The organic matter is concentrated in the topsoil because most of the roots occur in this zone and the plant residues tend to be added to the surface, forming the leaf litter layer. The organic matter level in any part of the soil depends upon how much fresh material is added compared with the rate of decomposition. It is stable when these two processes are balanced and the equilibrium reached is determined mainly by climate, soil type and treatment under cultivation.

Climate
Climate affects both the amount of organic matter added and the rate of decomposition. Below 6°C there is no microbial activity, but it increases with increasing temperature so long as conditions are otherwise favourable. In dry areas there is not only less plant growth, resulting in less organic matter being added to the soil, but also less microbial action. In warm climates, where there is adequate moisture, low organic matter results from very much increased decomposition.
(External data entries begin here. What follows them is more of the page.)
(** [page_table_.insert({pid, fid})]: an existing entry is kept. *)
Definition page_table_insert (pid : page_id_t) (fid : frame_id_t) : M unit :=
  pt ← gets page_table_;
  match pt !! pid with
  | Some _ => mret tt
  | None => put_page_table (<[pid := fid]> pt)
  end.

Definition page_table_erase (pid : page_id_t) : M unit :=
  pt ← gets page_table_; put_page_table (delete pid pt).

(** *** The operations *)

(** [FlushPageImpl], lines 100-114.  The only call of
    [DiskManager::WritePage] in the file is the one made here. *)
Definition FlushPageImpl (page_id : page_id_t) : M bool :=
  pt ← gets page_table_;
  match pt !! page_id with
  | None => mret false
  | Some fid =>
      FlushPg ← read_frame fid;
      (if is_dirty_ FlushPg then
         d ← gets disk_manager_;
         put_disk (disk_WritePage fid FlushPg d);;
         update_frame fid (with_is_dirty false)
       else mret tt);;
      mret true
  end.

(** Lines 51-67 of [FetchPageImpl] and, word for word, lines 124-140 of
    [NewPageImpl]: the frame that will hold the page, from the free list
    first and from the replacer otherwise; [None] is the [return nullptr]. *)
Definition find_replacement : M (option frame_id_t) :=
  fl ← gets free_list_;
  match fl with
  | frameId :: rest => put_free_list rest;; mret (Some frameId)
  | [] =>
      v ← replacer_Victim;
      match v with
      | None => mret None
      | Some frameId =>
          replacedPage ← read_frame frameId;
          (if is_dirty_ replacedPage then
             FlushPageImpl (page_id_ replacedPage);;
             update_frame frameId (with_is_dirty false)
           else mret tt);;
          replacedPage ← read_frame frameId;
          page_table_erase (page_id_ replacedPage);;
          mret (Some frameId)
      end
  end.

(** [FetchPageImpl], lines 37-78.  The result is the index of the frame the
    returned pointer points to, [None] for [nullptr]. *)
Definition FetchPageImpl (page_id : page_id_t) : M (option frame_id_t) :=
  pt ← gets page_table_;
  match pt !! page_id with
  | Some frameId =>
      replacer_Pin frameId;;
      update_frame frameId (λ p, with_pin_count (int_incr (pin_count_ p)) p);;
      mret (Some frameId)
  | None =>
      r ← find_replacement;
      match r with
      | None => mret None
      | Some frameId =>
          update_frame frameId ResetMemory;;
          pg ← read_frame frameId;
          d ← gets disk_manager_;
          put_disk (disk_ReadPage page_id (data_ pg) d).2;;
          update_frame frameId (with_data (disk_ReadPage page_id (data_ pg) d).1);;
          update_frame frameId (with_page_id page_id);;
          page_table_insert page_id frameId;;
          update_frame frameId (with_pin_count 1);;
          replacer_Pin frameId;;
          mret (Some frameId)
      end
  end.

(** [UnpinPageImpl], lines 80-98. *)
Definition UnpinPageImpl (page_id : page_id_t) (is_dirty : bool) : M bool :=
  pt ← gets page_table_;
  match pt !! page_id with
  | None => mret false
  | Some fid =>
      reqdPg ← read_frame fid;
      if decide (pin_count_ reqdPg ≤ 0) then mret false
      else
        update_frame fid (λ p, with_pin_count (pin_count_ p - 1) p);;
        update_frame fid (with_is_dirty is_dirty);;
        reqdPg ← read_frame fid;
        (if decide (pin_count_ reqdPg = 0) then replacer_Unpin fid else mret tt);;
        mret true
  end.

(** [NewPageImpl], lines 116-152.  [out] is the value of [*page_id] when the
    call is made; the second component of the result is its value when the
    call returns. *)
Definition NewPageImpl (out : page_id_t) : M (option frame_id_t * page_id_t) :=
  r ← find_replacement;
  match r with
  | None => mret (None, out)
  | Some frameId =>
      d ← gets disk_manager_;
      put_disk (disk_AllocatePage d).2;;
      let out' := (disk_AllocatePage d).1 in
      update_frame frameId (with_page_id out');;
      page_table_insert out' frameId;;
      update_frame frameId ResetMemory;;
      replacer_Pin frameId;;
      update_frame frameId (with_pin_count 1);;
      update_frame frameId (with_is_dirty false);;
      mret (Some frameId, out')
  end.

(** [DeletePageImpl], lines 154-177. *)
Definition DeletePageImpl (page_id : page_id_t) : M bool :=
  pt ← gets page_table_;
  match pt !! page_id with
  | None =>
      d ← gets disk_manager_;
      put_disk (disk_DeallocatePage page_id d);;
      mret true
  | Some framdeId =>
      deletePg ← read_frame framdeId;
      if decide (pin_count_ deletePg > 0) then mret false
      else
        fl ← gets free_list_;
        put_free_list (fl ++ [framdeId]);;
        page_table_erase (page_id_ deletePg);;
        update_frame framdeId ResetMemory;;
        update_frame framdeId (with_page_id INVALID_PAGE_ID);;
        update_frame framdeId (with_is_dirty false);;
        update_frame framdeId (with_pin_count 0);;
        mret false
  end.

(** [FlushAllPagesImpl], lines 179-184: the loop over [i = 0 .. pool_size_ - 1]. *)
Fixpoint FlushAllPages_loop (idx : list nat) : M unit :=
  match idx with
  | [] => mret tt
  | i :: idx' =>
      pg ← read_frame (Z.of_nat i);
      FlushPageImpl (page_id_ pg);;
      FlushAllPages_loop idx'
  end.

Definition FlushAllPagesImpl : M unit :=
  n ← gets pool_size_;
  FlushAllPages_loop (seq 0 n).

(** *** Runs of client calls *)

Inductive Op :=
  | OpFetchPage (pid : page_id_t)
  | OpNewPage (out : page_id_t)
  | OpUnpinPage (pid : page_id_t) (is_dirty : bool)
  | OpFlushPage (pid : page_id_t)
  | OpDeletePage (pid : page_id_t)
  | OpFlushAllPages.

(** The state in which a call leaves the manager. *)
Definition step (o : Op) (s : BufferPoolManager) : option BufferPoolManager :=
  match o with
  | OpFetchPage pid => snd <$> FetchPageImpl pid s
  | OpNewPage out => snd <$> NewPageImpl out s
  | OpUnpinPage pid b => snd <$> UnpinPageImpl pid b s
  | OpFlushPage pid => snd <$> FlushPageImpl pid s
  | OpDeletePage pid => snd <$> DeletePageImpl pid s
  | OpFlushAllPages => snd <$> FlushAllPagesImpl s
  end.

Fixpoint run (ops : list Op) (s : BufferPoolManager) : option BufferPoolManager :=
  match ops with
  | [] => Some s
  | o :: ops' => s' ← step o s; run ops' s'
  end.

(** The states a manager of [pool_size] frames over the disk [d] can be in
    between two calls. *)
Inductive reachable (pool_size : nat) (d : DiskManager) : BufferPoolManager → Prop :=
  | reachable_new : reachable pool_size d (BufferPoolManager_new pool_size d)
  | reachable_step s o s' :
      reachable pool_size d s → step o s = Some s' → reachable pool_size d s'.

Definition INT_MAX : Z := 2 ^ 31 - 1.

(** ** Definitions used to state the properties *)

Module LRUSpec.

(** The replacer as the specification words it: the tracked frames, the
    least recently unpinned first.  [Unpin] of a tracked frame does
    nothing and [Unpin] of an untracked frame inserts it as the most
    recently evictable; [Pin] removes the frame; [Victim] removes and
    returns the least recently unpinned frame. *)
Definition Unpin (f : frame_id_t) (q : list frame_id_t) : list frame_id_t :=
  if decide (f ∈ q) then q else q ++ [f].

Definition Pin (f : frame_id_t) (q : list frame_id_t) : list frame_id_t :=
  filter (λ g, g ≠ f) q.

Definition Victim (q : list frame_id_t) : option frame_id_t * list frame_id_t :=
  match q with
  | [] => (None, [])
  | f :: q' => (Some f, q')
  end.

End LRUSpec.

(** A call on the replacer. *)
Inductive ReplacerOp :=
  | RVictim
  | RPin (f : frame_id_t)
  | RUnpin (f : frame_id_t).

(** A run of calls on [lru_replacer.cpp]: the final list and what the calls
    of [Victim] returned, in order. *)
Fixpoint replay (ops : list ReplacerOp) (l : list frame_id_t)
  : list frame_id_t * list (option frame_id_t) :=
  match ops with
  | [] => (l, [])
  | RVictim :: ops' =>
      let r := replay ops' (LRUReplacer.Victim l).2 in
      (r.1, (LRUReplacer.Victim l).1 :: r.2)
  | RPin f :: ops' => replay ops' (LRUReplacer.Pin f l)
  | RUnpin f :: ops' => replay ops' (LRUReplacer.Unpin f l)
  end.
Lemma load_ae_terms_inv ms sd ca c :
  load_ae_terms_from_csv ms sd ca = Ok c →
  load_terms ms = Ok (medically_significant_terms c) ∧
  load_terms sd = Ok (significant_disability_terms c) ∧
  load_terms ca = Ok (congenital_anomaly_terms c).
Proof.
  unfold load_ae_terms_from_csv, mbind, result_bind.
  destruct (load_terms ms), (load_terms sd), (load_terms ca); intros H;
    by simplify_eq/=.
Qed.

(** [check_csv_severity] as a case analysis on the three corpus tests. *)
Lemma check_csv_severity_cases ae_term c :
  check_csv_severity ae_term c =
    if tier_match (significant_disability_terms c) ae_term then
      Some "Significant disability or incapacity"
    else if tier_match (congenital_anomaly_terms c) ae_term then
      Some "Congenital anomaly or birth defect"
    else if tier_match (medically_significant_terms c) ae_term then
      Some "Medically significant"
    else None.
Proof. done. Qed.

Lemma is_empty_false s : s ≠ "" → is_empty s = false.
Proof. intros. by apply bool_decide_eq_false_2. Qed.

Lemma is_empty_true s : is_empty s = true ↔ s = "".
Proof. apply bool_decide_eq_true. Qed.

(** For a term that is not empty, the loop body reaches the choice of
    the final severity. *)
Lemma resolve_event_nonempty c ev :
  strip (Term ev) ≠ "" →
  ∃ ai_severity,
    resolve_event c ev =
      Some (Resolved (strip (Term ev))
              (default ai_severity (check_csv_severity (strip (Term ev)) c))
              (seriousness_of
                 (default ai_severity (check_csv_severity (strip (Term ev)) c)))).
Proof.
  intros H. unfold resolve_event. rewrite is_empty_false by done. eauto.
Qed.

End Severity.

(** C1. Whenever the lowercased term of a candidate contains an entry of
    the significant-disability corpus as a substring, the final severity is
    "Significant disability or incapacity", whatever severity the oracle
    gave and whether or not the candidate is a diagnosis. The corpus is any
    one that the loader produces, and the candidate's term is not blank. *)
Theorem C1_significant_disability_overrides :
  ∀ ms sd ca c ev entry,
    load_ae_terms_from_csv ms sd ca = Ok c →
    entry ∈ significant_disability_terms c →
    contains entry (lower (Term ev)) = true →
    strip (Term ev) ≠ "" →
    ∃ r, resolve_event c ev = Some r ∧
         r_severity r = "Significant disability or incapacity".
Proof.
  intros ms sd ca c ev entry Hload Hin Hsub Hne.
  destruct (resolve_event_nonempty c ev Hne) as [ai ->].
  eexists; split; [done|]. cbn [r_severity].
  rewrite check_csv_severity_cases, tier_match_strip.
  assert (tier_match (significant_disability_terms c) (Term ev) = true) as ->; [|done].
  apply tier_match_true. exists entry; split; [done|].
  destruct (decide (entry = "")) as [->|Hentry]; [by apply contains_nil|].
  apply contains_strip; [|done..].
  apply load_ae_terms_inv in Hload as (_ & Hsd & _).
  by eapply load_terms_trimmed.
Qed.
(* ===== verification/ServerError.v ===== *)
(** * savr-server: API errors (src/crates/savr-server/src/error.rs)

    [ApiError] with its status, code, message and detail, and its constructors.
    A message that renders an error of sqlx or savr-core is the error itself. *)

From S2P Require Import Prelude CoreTypes.

Inductive SqlError := UniqueViolation | ForeignKeyViolation | RowNotFound.

Inductive Message :=
  | Text (m : string)
  | OfSql (e : SqlError)
  | OfCore (e : CoreError).

Inductive Detail :=
  | NoDetail
  | CurrentTag (tag : string)
  | BlobDetail (hash : string)
  | TipsDetail (head : option Version) (incoming : Version)
  | IdsDetail (head : option Uuid) (winner : Uuid).

#[export] Instance SqlError_eq_dec : EqDecision SqlError.
Proof. solve_decision. Defined.
#[export] Instance CoreError_eq_dec : EqDecision CoreError.
Proof. solve_decision. Defined.
#[export] Instance Message_eq_dec : EqDecision Message.
Proof. solve_decision. Defined.
#[export] Instance Detail_eq_dec : EqDecision Detail.
Proof. solve_decision. Defined.

Record ApiError := {
  status : Z;
  code : string;
  message : Message;
  detail : Detail;
}.

Definition ApiError_new (s : Z) (c : string) (m : Message) : ApiError :=
  {| status := s; code := c; message := m; detail := NoDetail |}.

Definition internal (m : Message) : ApiError := ApiError_new 500 "internal" m.
Definition unauthorized (m : string) : ApiError := ApiError_new 401 "unauthorized" (Text m).
Definition not_found (m : string) : ApiError := ApiError_new 404 "not_found" (Text m).
Definition bad_request (m : string) : ApiError := ApiError_new 400 "bad_request" (Text m).
Definition forbidden (m : string) : ApiError := ApiError_new 403 "forbidden" (Text m).
Definition too_many (m : string) : ApiError := ApiError_new 429 "rate_limited" (Text m).

Definition config_conflict (current_tag : string) : ApiError := {|
  status := 409;
  code := "config_conflict";
  message := Text "config tag is stale; refetch /config and retry";
  detail := CurrentTag current_tag;
|}.

Definition blob_missing (hash : string) : ApiError := {|
  status := 422;
  code := "blob_missing";
  message := Text ("blob " +:+ hash +:+ " not present; PUT it before creating the version");
  detail := BlobDetail hash;
|}.

Definition conflict (d : Detail) : ApiError := {|
  status := 409;
  code := "conflict";
  message := Text "version parent is not the current head";
  detail := d;
|}.

(** [From<sqlx::Error>]. *)
Definition of_sql (e : SqlError) : ApiError := internal (OfSql e).

#[export] Instance ApiError_eq_dec : EqDecision ApiError.
Proof. solve_decision. Defined.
In cooler areas there tends to be an accumulation of organic matter because the decreased plant growth is more than offset by the reduced micro-organism activity that occurs over the long winter periods. Organic matter also tends to accumulate in wetter conditions. Where waterlogging is prevalent, 10–20 per cent organic matter levels develop; where waterlogging is permanent organic matter accumulates to give rise to peat.

Soil type
Generally, soils with higher clay contents have higher organic matter levels. Coarse sands and sandy loams tend to be warmer than finer textured soils and have better aeration, which results in higher microbial activity. Such soils often support less plant growth because of poor fertility and poor water holding capacity. These factors combine to give soils with low organic matter levels. In cultivation these same soils become a problem unless large quantities of organic matter are applied at frequent intervals to maintain adequate humus levels. Such soils are often referred to as ‘hungry soils’ because of their high demand for manure. On finer-textured soils the higher fine sand, silt or clay content increases water holding capacity. This reduces soil temperature, resulting in less microbial activity. The presence of clay directly reduces the rate of decomposition because it combines with humus and protects it from microbial attack.


Cultivation
Once soil has been cultivated a distinct boundary between topsoil and subsoil is developed as the concentration of organic matter in the surface layers is evened out (see Figures 18.5 and 17.5). On first cultivation the increased aeration and nutrients stimulate micro-organisms and a new equilibrium with lower soil organic matter levels prevails. Once under cultivation grasses and high-producing legumes tend to increase organic matter levels, but most crops, particularly those in which complete plant removal occurs, lead to decreased levels. Only large, regular dressings of bulky organic matter such as compost, straw, farmyard manure or leaf mould can improve or maintain the level of soil organic matter on cultivated soils.

Organic matter can accumulate under grass and form a mat on the surface where the carbon cycle is slowed because of nutrient deficiency usually induced by surface soil acidity or excess phosphate levels. This is part of the reason for the development of ‘thatch’ in turf (see Figure 18.6).